(** A call that was begun and withdrawn again. *)
Lemma withdraw_inv {T} sy req resp timeout now c1 id sy1 :
  table_inv T sy → is_u32 timeout → is_u32 now →
  wl_rpc_client_begin (sy_client sy) req resp timeout now = (c1, WL_RPC_OK, id) →
  sy_client sy1 = c1 → ay_client (sy_async sy1) = ay_client (sy_async sy) →
  ay_slots (sy_async sy1) = ay_slots (sy_async sy) →
  ay_allocated_count (sy_async sy1) = ay_allocated_count (sy_async sy) →
  sy_accepted sy1 = sy_accepted sy → sy_notified sy1 = sy_notified sy → table_inv T (withdraw sy1 id).
Proof.
  intros Hi Ht Hn Hb E1 E2 E3 E4 E5 E6. pose proof (ai_client _ sy Hi) as Hc.
  destruct (begin_call _ _ _ _ _ _ _ Hc Ht Hn Hb) as (Hc1 & Hs1 & Hid & Hl & Ha & Hf & _).
  set (c2 := (wl_rpc_client_cancel c1 id).1). set (c3 := (wl_rpc_client_release c2 id).1).
  assert (client_step c1 c2) as Hs2 by apply cancel_step.
  assert (client_step c2 c3) as Hs3 by apply release_step.
  assert (client_inv c2) as Hc2 by by eapply client_step_inv.
  assert (table_inv T (sy <| sy_client := c3 |>)) as H3.
  { apply table_inv_client; try done.
    - by eapply client_step_inv.
    - by rewrite (slot_count_step _ _ Hs3), (slot_count_step _ _ Hs2), (slot_count_step _ _ Hs1).
    - pose proof (limit_mono _ _ Hc1 Hs2). pose proof (limit_mono _ _ Hc2 Hs3). lia.
    - intros i sl s _ _ Hs _. destruct (call_kept _ c1 _ _ _ Hs1 Ha Hs) as (s1 & Hs1' & O1).
      assert (cl_allocated_count c2 ≠ u16 (cl_allocated_count c1 - 1)) as Ha2.
      { unfold c2. rewrite cancel_count. intros E%eq_sym. by apply (u16_pred _ (allocated_u16 c1 Hc1)). }
      destruct (call_kept c1 c2 _ _ _ Hs2 Ha2 Hs1') as (s2 & Hs2' & O2).
      exists s2. split; [|by etrans]. apply release_other; [done|].
      apply call_at_Some in Hs as (Hi1 & Hl1 & _). rewrite (proj1 O2), (proj1 O1). by eapply Hf. }
  apply (table_inv_ext _ _ H3); unfold withdraw; cbn; try done. by rewrite E1.
Qed.

(** A begun call is accepted under a generation that was never accepted before. *)
Lemma begun_handle {T} sy c1 req resp timeout now id h :
  table_inv T sy → is_u32 timeout → is_u32 now →
  wl_rpc_client_begin (sy_client sy) req resp timeout now = (c1, WL_RPC_OK, id) →
  wl_rpc_client_get_handle (ay_client (sy_async sy)) c1 id = inr h →
  hd_owner h = ay_client (sy_async sy) ∧ 0 <= hd_index h < cl_slot_count c1 ∧
  hd_generation h ∉ sy_accepted sy ∧ hd_generation h < generation_limit c1 ∧
  ∃ s, call_at c1 (Z.to_nat (hd_index h)) (hd_generation h) = Some s ∧ cs_operation_id s = id.
Proof.
  intros Hi Ht Hn Hb Hh. pose proof (ai_client _ sy Hi) as Hc.
  destruct (begin_call _ _ _ _ _ _ _ Hc Ht Hn Hb) as (Hc1 & _ & _ & Hl & _ & _ & i & Hq).
  destruct (get_handle_call _ _ _ _ Hc1 Hh) as (Ho & Hr & s & Hs & Hid).
  assert (hd_generation h = generation_limit (sy_client sy)) as Eg.
  { pose proof Hs as (Hs1 & Hs2 & Hs3)%call_at_Some. apply call_at_Some in Hq as (Hq1 & Hq2 & Hq3).
    assert (Z.to_nat (hd_index h) = i) as E by (eapply (ci_operations c1 Hc1); eauto).
    rewrite E, Hq1 in Hs1. injection Hs1 as <-. congruence. }
  split_and!; try done; try lia; [|by exists s].
  rewrite Eg. intros Hin. pose proof (ai_issued _ sy Hi) as Hall. rewrite Forall_forall in Hall.
  specialize (Hall _ Hin). cbn in Hall. lia.
Qed.

Lemma submit_inv {T} self sy req resp d timeout now encode request ob :
  table_inv T sy → is_u32 timeout → is_u32 now →
  table_inv T (wl_rpc_async_submit self sy req resp d timeout now encode request ob).1.1.
Proof.
  intros Hi Ht Hn. unfold wl_rpc_async_submit. destruct encode as [encode|]; [|done].
  destruct (_ || _); [done|]. destruct (_ || _); [done|]. destruct (ay_submitting _); [done|].
  destruct (list_find _ _) as [[index x]|] eqn:Ef; [|done].
  apply list_find_Some in Ef as (Hx & Hx0 & _).
  change (sy_client (set_submitting true sy)) with (sy_client sy).
  destruct (wl_rpc_client_begin (sy_client sy) req resp timeout now) as [[c rpc] id] eqn:Eb.
  set (sy1 := set_submitting true sy <| sy_client := c |>).
  case_bool_decide as Er.
  { cbn [fst]. assert (c = sy_client sy) as ->; [|by apply (table_inv_ext sy)].
    by apply (begin_refused _ req resp timeout now c rpc id). }
  pose proof (law_encode Hlaws encode request id (wl_link_session_id (sy_link sy1))
    (ay_requests (sy_async sy1) + Z.of_nat index * ay_request_capacity (sy_async sy1))
    (ay_request_capacity (sy_async sy1)) sy1) as (m & w & Ee).
  destruct (call_encode _ _ _ _ _ _ _) as [[sy2 error] n]. cbn [fst] in Ee. subst sy2.
  set (sy2 := sy1 <| sy_link := _ |> <| sy_world := w |>).
  match goal with |- context [if ?b then WL_ERR_PAYLOAD_TOO_LONG else error] =>
    set (error' := if b then WL_ERR_PAYLOAD_TOO_LONG else error) end.
  subst rpc.
  assert (table_inv T sy2) as H2.
  { destruct (begin_call _ _ _ _ _ _ _ (ai_client _ sy Hi) Ht Hn Eb) as (_ & Hs & _ & _ & Ha & _).
    by apply (table_inv_ext (sy <| sy_client := c |>)); [apply table_inv_step|..]. }
  match goal with |- context [match ?e with inl _ => _ | inr _ => _ end] =>
    destruct e as [rpc|h] eqn:Eh end.
  { cbn [fst]. by apply (withdraw_inv sy req resp timeout now c id). }
  destruct (is_ok error'); [|done]. cbn [fst].
  destruct (begun_handle sy c req resp timeout now id h Hi Ht Hn Eb Eh) as (Ho & Hr & Hf & Hg & s & Hs & Hid).
  assert (id ≠ 0) as Hnz by by apply (begin_call _ _ _ _ _ _ _ (ai_client _ sy Hi) Ht Hn Eb).
  assert (table_inv T (accept_call sy2 index h ob id d n)) as H3.
  { apply (accept_inv sy2 index x h ob id d n s); try done. unfold slot_used. by rewrite Hx0. }
  pose proof (submit_oldest_inv _ now (expire_queued_inv _ now H3)) as H4.
  destruct (submit_oldest _ now) as [[sy4 e4] b4]. by apply (table_inv_ext sy4).
Qed.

______

> [Exercise directions]: Take the listing above from its first line through the line containing "assert (client_step c2", and transcribe that stretch exactly, with no other lines.

> [Response below]:
(** A call that was begun and withdrawn again. *)
Lemma withdraw_inv {T} sy req resp timeout now c1 id sy1 :
  table_inv T sy → is_u32 timeout → is_u32 now →
  wl_rpc_client_begin (sy_client sy) req resp timeout now = (c1, WL_RPC_OK, id) →
  sy_client sy1 = c1 → ay_client (sy_async sy1) = ay_client (sy_async sy) →
  ay_slots (sy_async sy1) = ay_slots (sy_async sy) →
  ay_allocated_count (sy_async sy1) = ay_allocated_count (sy_async sy) →
  sy_accepted sy1 = sy_accepted sy → sy_notified sy1 = sy_notified sy → table_inv T (withdraw sy1 id).
Proof.
  intros Hi Ht Hn Hb E1 E2 E3 E4 E5 E6. pose proof (ai_client _ sy Hi) as Hc.
  destruct (begin_call _ _ _ _ _ _ _ Hc Ht Hn Hb) as (Hc1 & Hs1 & Hid & Hl & Ha & Hf & _).
  set (c2 := (wl_rpc_client_cancel c1 id).1). set (c3 := (wl_rpc_client_release c2 id).1).
  assert (client_step c1 c2) as Hs2 by apply cancel_step.
  assert (client_step c2 c3) as Hs3 by apply release_step.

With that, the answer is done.